Je n'aime pas m'abaisser à ce genre de pratique et je vous présente d'avance mes excuses, mais je n'ai guère le choix : je vais vous raconter ce film car je ne peux pas garder ça pour moi.
Pris de court est le récit d'une terrible parenthèse parisienne. Joaillière de son état, Nathalie Filancrochard (Virginie Efira) arrive de Toronto à Paris avec ses deux fils (Herbert, 8 ans, et Hübner, 14) pour travailler dans une nouvelle bijouterie. Au matin de ce qui devait être son premier jour de taff, un coup de fil l'informe sur son chemin que quelqu'un d'autre a finalement été choisi pour le poste. La tuile ! Premières minutes du film et déjà une grosse scène à jouer pour Virginie Efira qui excelle au téléphone et change parfaitement d'attitude à mesure qu'elle encaisse la sale nouvelle. Elle qui se tenait bien droite, démarche dynamique, allure presque enthousiaste, en tout cas volontaire, à la sortie du métro, fin prête à aller au boulot, termine la conversation affalée sur un banc public, la mine déconfite, ne sachant plus quoi faire. Dès la première scène, Virginie Efira nous annonce que le point faible du film, ça ne sera pas elle !

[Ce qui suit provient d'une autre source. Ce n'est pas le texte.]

(* ===== verification/JsObject.v ===== *)
(** * Plain JavaScript objects used as dictionaries

    [{}] literals whose properties are read and written by computed keys,
    as [groupedSubjects] in SubjectList.jsx does.  Own properties are an
    association list in insertion order (the order [Object.keys] reports
    for non-integer keys); reading a missing key falls back to
    [Object.prototype], whose methods are truthy values that are not
    arrays.  [Object.keys] follows OrdinaryOwnPropertyKeys: the keys
    that are array indices ("0", "7", "10", ...) first, in ascending
    numeric order, then the other keys in creation order. *)

From stdpp Require Import sorting.
From S2P Require Import Prelude.

Definition js_object (V : Type) := list (string * V).

(** The properties every object literal inherits from [Object.prototype]. *)
Definition object_prototype_props : list string :=
  ["constructor"; "__defineGetter__"; "__defineSetter__"; "hasOwnProperty";
   "__lookupGetter__"; "__lookupSetter__"; "isPrototypeOf";
   "propertyIsEnumerable"; "toString"; "valueOf"; "__proto__";
   "toLocaleString"].

(** What [o[k]] evaluates to. *)
Inductive js_prop (V : Type) :=
| Own (v : V)
| Inherited (k : string)
| Undefined.
Arguments Own {V} v.
Arguments Inherited {V} k.
Arguments Undefined {V}.

Fixpoint get_own {V} (o : js_object V) (k : string) : option V :=
  match o with
  | [] => None
  | (k', v) :: o' => if String.eqb k' k then Some v else get_own o' k
  end.

Definition js_get {V} (o : js_object V) (k : string) : js_prop V :=
  match get_own o k with
  | Some v => Own v
  | None => if decide (k ∈ object_prototype_props) then Inherited k else Undefined
  end.

(** [o[k] = v]: overwrite the own property in place, or append a new one. *)
Fixpoint js_set {V} (o : js_object V) (k : string) (v : V) : js_object V :=
  match o with
  | [] => [(k, v)]
  | (k', v') :: o' =>
      if String.eqb k' k then (k', v) :: o' else (k', v') :: js_set o' k v
  end.

(** ** Array indices and the order of [Object.keys] *)

(** The value of a string of decimal digits, [None] if another character
    occurs. *)
Fixpoint digits_value (s : string) (acc : N) : option N :=
  match s with
  | EmptyString => Some acc
  | String c s' =>
      let n := nat_of_ascii c in
      if (48 <=? n)%nat && (n <=? 57)%nat
      then digits_value s' (acc * 10 + N.of_nat (n - 48))%N
      else None
  end.

(** A property key is an array index when it is the canonical decimal
    string (no leading zero) of a number below 2^32 - 1. *)
Definition array_index (k : string) : option N :=
  match k with
  | EmptyString => None
  | String c rest =>
      if Ascii.eqb c "0" then (if String.eqb rest "" then Some 0%N else None)
      else match digits_value k 0 with
           | Some n => if (n <? 4294967295)%N then Some n else None
           | None => None
           end
  end.

Definition is_index (k : string) : bool :=
  match array_index k with Some _ => true | None => false end.

Definition index_le (a b : string) : Prop :=
  (default 0 (array_index a) <= default 0 (array_index b))%N.

#[export] Instance index_le_dec : RelDecision index_le :=
  fun a b => decide (default 0 (array_index a) <= default 0 (array_index b))%N.

(** The order in which own keys created in the order [ks] are listed. *)
Definition key_order (ks : list string) : list string :=
  merge_sort index_le (List.filter is_index ks) ++
  List.filter (fun k => negb (is_index k)) ks.

(** [Object.keys(o)]. *)
Definition keys {V} (o : js_object V) : list string := key_order (map fst o).

(** ** Lemmas *)

Section Lemmas.
Context {V : Type}.
Implicit Types (o : js_object V).

Lemma get_own_set_eq o k v : get_own (js_set o k v) k = Some v.
Proof.
  induction o as [|[k' v'] o IH]; simpl; [by rewrite String.eqb_refl|].
  destruct (String.eqb_spec k' k) as [->|]; simpl;
    [by rewrite String.eqb_refl|by destruct (String.eqb_spec k' k)].
Qed.

Lemma get_own_set_ne o k k' v : k <> k' -> get_own (js_set o k v) k' = get_own o k'.
Proof.
  intros Hne. induction o as [|[k0 v0] o IH]; simpl.
  - by destruct (String.eqb_spec k k').
  - destruct (String.eqb_spec k0 k) as [->|]; simpl.
    + by destruct (String.eqb_spec k k').
    + by rewrite IH.
Qed.

Lemma key_order_perm ks : Permutation (key_order ks) ks.
Proof.
  unfold key_order. rewrite (merge_sort_Permutation index_le).
  symmetry. apply filter_split_perm.
Qed.

(** Without integer-like keys, [Object.keys] is the creation order. *)
Lemma key_order_no_index ks :
  Forall (fun k => is_index k = false) ks -> key_order ks = ks.
Proof.
  intros Hks. rewrite Forall_forall in Hks. unfold key_order.
  rewrite (List.filter_ext_in is_index (fun _ => false)), List.filter_false; simpl.
  - rewrite (List.filter_ext_in _ (fun _ => true)), List.filter_true; [done|].
    intros k Hk%list_elem_of_In. by rewrite Hks.
  - intros k Hk%list_elem_of_In. by apply Hks.
Qed.

Lemma elem_of_keys o k : k ∈ keys o <-> k ∈ map fst o.
Proof. unfold keys. by rewrite key_order_perm. Qed.

Lemma get_own_Some_keys o k v : get_own o k = Some v -> k ∈ keys o.
Proof.
  rewrite elem_of_keys.
  induction o as [|[k' v'] o IH]; simpl; [done|].
  destruct (String.eqb_spec k' k) as [->|]; intros H; [left|right; auto].
Qed.

Lemma get_own_None_keys o k : get_own o k = None <-> k ∉ keys o.
Proof.
  rewrite elem_of_keys.
  induction o as [|[k' v'] o IH]; simpl; [split; [intros _; apply not_elem_of_nil|done]|].
  rewrite not_elem_of_cons, <- IH. destruct (String.eqb_spec k' k); naive_solver.
Qed.

(** Writing an existing key keeps the creation order. *)
Lemma map_fst_set_present o k v : k ∈ map fst o -> map fst (js_set o k v) = map fst o.
Proof.
  induction o as [|[k' v'] o IH]; simpl; [by intros ?%not_elem_of_nil|].
  rewrite elem_of_cons. destruct (String.eqb_spec k' k) as [->|]; [done|].
  intros [?|Hk]; [congruence|]. simpl. by rewrite IH.
Qed.

(** Writing a new key creates it last. *)
Lemma map_fst_set_absent o k v : k ∉ map fst o -> map fst (js_set o k v) = map fst o ++ [k].
Proof.
  induction o as [|[k' v'] o IH]; simpl; [done|].
  rewrite not_elem_of_cons. intros [Hne Hk].
  destruct (String.eqb_spec k' k); [congruence|]. simpl. by rewrite IH.
Qed.

Lemma keys_set_present o k v : k ∈ keys o -> keys (js_set o k v) = keys o.
Proof. rewrite elem_of_keys. intros Hk. unfold keys. by rewrite map_fst_set_present. Qed.

Lemma js_set_set o k v v' : js_set (js_set o k v) k v' = js_set o k v'.
Proof.
  induction o as [|[k0 v0] o IH]; simpl; [by rewrite String.eqb_refl|].
  destruct (String.eqb_spec k0 k) as [->|]; simpl;
    [by rewrite String.eqb_refl|].
  destruct (String.eqb_spec k0 k); [congruence|]. by rewrite IH.
Qed.

(** Objects built key by key from a function of the key. *)
Lemma get_own_map (f : string -> V) ks k :
  get_own (map (fun k => (k, f k)) ks) k = if decide (k ∈ ks) then Some (f k) else None.
Proof.
  induction ks as [|k' ks IH]; simpl; [done|]. rewrite IH.
  destruct (String.eqb_spec k' k) as [->|];
    repeat case_decide; set_solver.
Qed.

Lemma js_set_map_in (f : string -> V) ks k v :
  NoDup ks -> k ∈ ks ->
  js_set (map (fun k => (k, f k)) ks) k v =
  map (fun k' => (k', if String.eqb k' k then v else f k')) ks.
Proof.
  induction ks as [|k' ks IH]; simpl; [by intros _ ?%not_elem_of_nil|].
  intros [Hk' Hnd]%NoDup_cons Hk. destruct (String.eqb_spec k' k) as [->|Hne].
  - f_equal. apply map_ext_in. intros k'' Hk''%list_elem_of_In.
    destruct (String.eqb_spec k'' k); [subst; done|done].
  - f_equal. apply IH; [done|]. set_solver.
Qed.

Lemma js_set_map_notin (f : string -> V) ks k v :
  k ∉ ks -> js_set (map (fun k => (k, f k)) ks) k v = map (fun k => (k, f k)) ks ++ [(k, v)].
Proof.
  induction ks as [|k' ks IH]; simpl; [done|]. intros Hk.
  destruct (String.eqb_spec k' k); [set_solver|]. f_equal. apply IH. set_solver.
Qed.
End Lemmas.
(* ===== verification/ArraySort.v ===== *)
(** * [Array.prototype.sort] with a comparator

    The engine's algorithm (TimSort in V8) is not specified by the
    language beyond being stable since ES2019; the model is a stable
    insertion sort on the comparator's sign.  [sort_unique] shows that
    when the comparator is a strict total order every sorted permutation
    is the same list, so any correct engine returns [sort cmp l]. *)

From S2P Require Import Prelude.

Section Sort.
Context {A : Type} (cmp : A -> A -> Z).

(** Insert [x] after every element that does not compare greater. *)
Fixpoint insert (x : A) (l : list A) : list A :=
  match l with
  | [] => [x]
  | y :: l' => if Z.gtb (cmp y x) 0 then x :: y :: l' else y :: insert x l'
  end.

(** [l.sort(cmp)]: insert the elements left to right. *)
Definition sort (l : list A) : list A :=
  fold_left (fun acc x => insert x acc) l [].

Definition cmp_le (a b : A) : Prop := (cmp a b <= 0)%Z.

Lemma insert_perm x l : Permutation (insert x l) (x :: l).
Proof.
  induction l as [|y l IH]; simpl; [done|].
  destruct (Z.gtb (cmp y x) 0); [done|].
  rewrite IH. constructor.
Qed.

Lemma sort_perm_acc l acc : Permutation (fold_left (fun acc x => insert x acc) l acc) (acc ++ l).
Proof.
  revert acc. induction l as [|x l IH]; intros acc; simpl; [by rewrite app_nil_r|].
  rewrite IH, insert_perm. by rewrite <- Permutation_middle.
Qed.

(** The sorted array holds exactly the input elements. *)
Lemma sort_perm l : Permutation (sort l) l.
Proof. unfold sort. by rewrite sort_perm_acc. Qed.

(** In a strongly sorted list every element is related to the later ones. *)
Lemma strongly_sorted_lookup (R : A -> A -> Prop) l i j x y :
  StronglySorted R l -> i < j -> l !! i = Some x -> l !! j = Some y -> R x y.
Proof.
  intros Hs. revert i j. induction Hs as [|z l Hs IH Hz]; intros i j Hij Hi Hj; [done|].
  destruct i as [|i], j as [|j]; simpl in *; [lia| |lia|].
  - invc Hi. eapply Forall_forall; [done|]. by eapply list_elem_of_lookup_2.
  - eapply IH; [|done|done]. lia.
Qed.

Section Total.
Hypothesis cmp_opp : forall a b, cmp b a = (- cmp a b)%Z.

Lemma insert_sorted x l : Sorted cmp_le l -> Sorted cmp_le (insert x l).
Proof.
  induction 1 as [|y l Hl IH Hhd]; simpl; [by repeat constructor|].
  destruct (Z.gtb_spec (cmp y x) 0) as [Hgt|Hle].
  - constructor; [by constructor|]. constructor. unfold cmp_le. rewrite cmp_opp. lia.
  - constructor; [done|]. destruct l as [|z l]; simpl.
    + by constructor.
    + invc Hhd. destruct (Z.gtb (cmp z x) 0); by constructor.
Qed.

(** The result is ordered by the comparator. *)
Lemma sort_sorted l : Sorted cmp_le (sort l).
Proof.
  unfold sort. cut (forall acc, Sorted cmp_le acc ->
    Sorted cmp_le (fold_left (fun acc x => insert x acc) l acc)); [auto|].
  induction l as [|x l IH]; intros acc Hacc; simpl; auto using insert_sorted.
Qed.

Section Strict.
Hypothesis cmp_eq : forall a b, cmp a b = 0%Z -> a = b.
Hypothesis cmp_trans : forall a b c,
  (cmp a b < 0)%Z -> (cmp b c < 0)%Z -> (cmp a c < 0)%Z.

Lemma cmp_le_trans a b c : cmp_le a b -> cmp_le b c -> cmp_le a c.
Proof.
  unfold cmp_le. intros Hab Hbc.
  destruct (Z.eq_dec (cmp a b) 0%Z) as [->%cmp_eq|]; [done|].
  destruct (Z.eq_dec (cmp b c) 0%Z) as [->%cmp_eq|]; [lia|].
  pose proof (cmp_trans a b c). lia.
Qed.

Lemma cmp_le_antisym a b : cmp_le a b -> cmp_le b a -> a = b.
Proof. unfold cmp_le. rewrite (cmp_opp a b). intros. apply cmp_eq. lia. Qed.

Lemma strongly_sorted_perm_unique l1 l2 :
  StronglySorted cmp_le l1 -> StronglySorted cmp_le l2 ->
  Permutation l1 l2 -> l1 = l2.
Proof.
  intros H1. revert l2. induction H1 as [|x l1 H1 IH Hx]; intros l2 H2 Hp.
  { by apply Permutation_nil in Hp. }
  destruct H2 as [|y l2 H2 Hy]; [by apply Permutation_sym, Permutation_nil in Hp|].
  assert (x = y) as <-.
  { assert (y ∈ x :: l1) as Hy1 by (rewrite Hp; left).
    assert (x ∈ y :: l2) as Hx2 by (rewrite <- Hp; left).
    apply elem_of_cons in Hy1 as [->|Hy1]; [done|].
    apply elem_of_cons in Hx2 as [->|Hx2]; [done|].
    apply cmp_le_antisym; eapply Forall_forall; eauto. }
  f_equal. apply IH; [done|]. by eapply Permutation_cons_inv.
Qed.

(** Two sorted permutations of one another are equal. *)
Lemma sort_unique l1 l2 :
  Sorted cmp_le l1 -> Sorted cmp_le l2 -> Permutation l1 l2 -> l1 = l2.
Proof.
  intros. apply strongly_sorted_perm_unique; auto;
    apply Sorted_StronglySorted; auto; intros x y z; apply cmp_le_trans.
Qed.
End Strict.
End Total.
End Sort.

Pour limiter les coûts, les scènes en extérieur ont été filmées en caméra cachée
Tout s'écroule donc d'un seul coup pour ce personnage déjà fragile : on apprend en effet par la suite, et de façon particulièrement insidieuse, que Nathalie est une jeune veuve, elle a perdu son mari très prématurément il y a quelques années de cela, élevant seule ses enfants (hop, histoire d'en rajouter une couche, l'air de queud). Essayant de préserver les apparences et de garder la tête haute, Nathalie choisit de ne rien dire à ses enfants quant à sa situation professionnelle et de faire comme si de rien n'était. Elle aura beau traverser des tas de rues (on la voit faire !), elle ne trouvera pas de si tôt un nouveau poste de joaillière. Elle se résignera donc à accepter un boulot de serveuse dans un bar quelconque, donnant ainsi raison à ce zonard de Macron. Joaillières, horticulteurs, même combat : pour trouver un emploi, filez vers la restauration ! Ça recrute ! Vive la plonge au smic !
Virginie Efira, juste après la demi-finale France - Belgique !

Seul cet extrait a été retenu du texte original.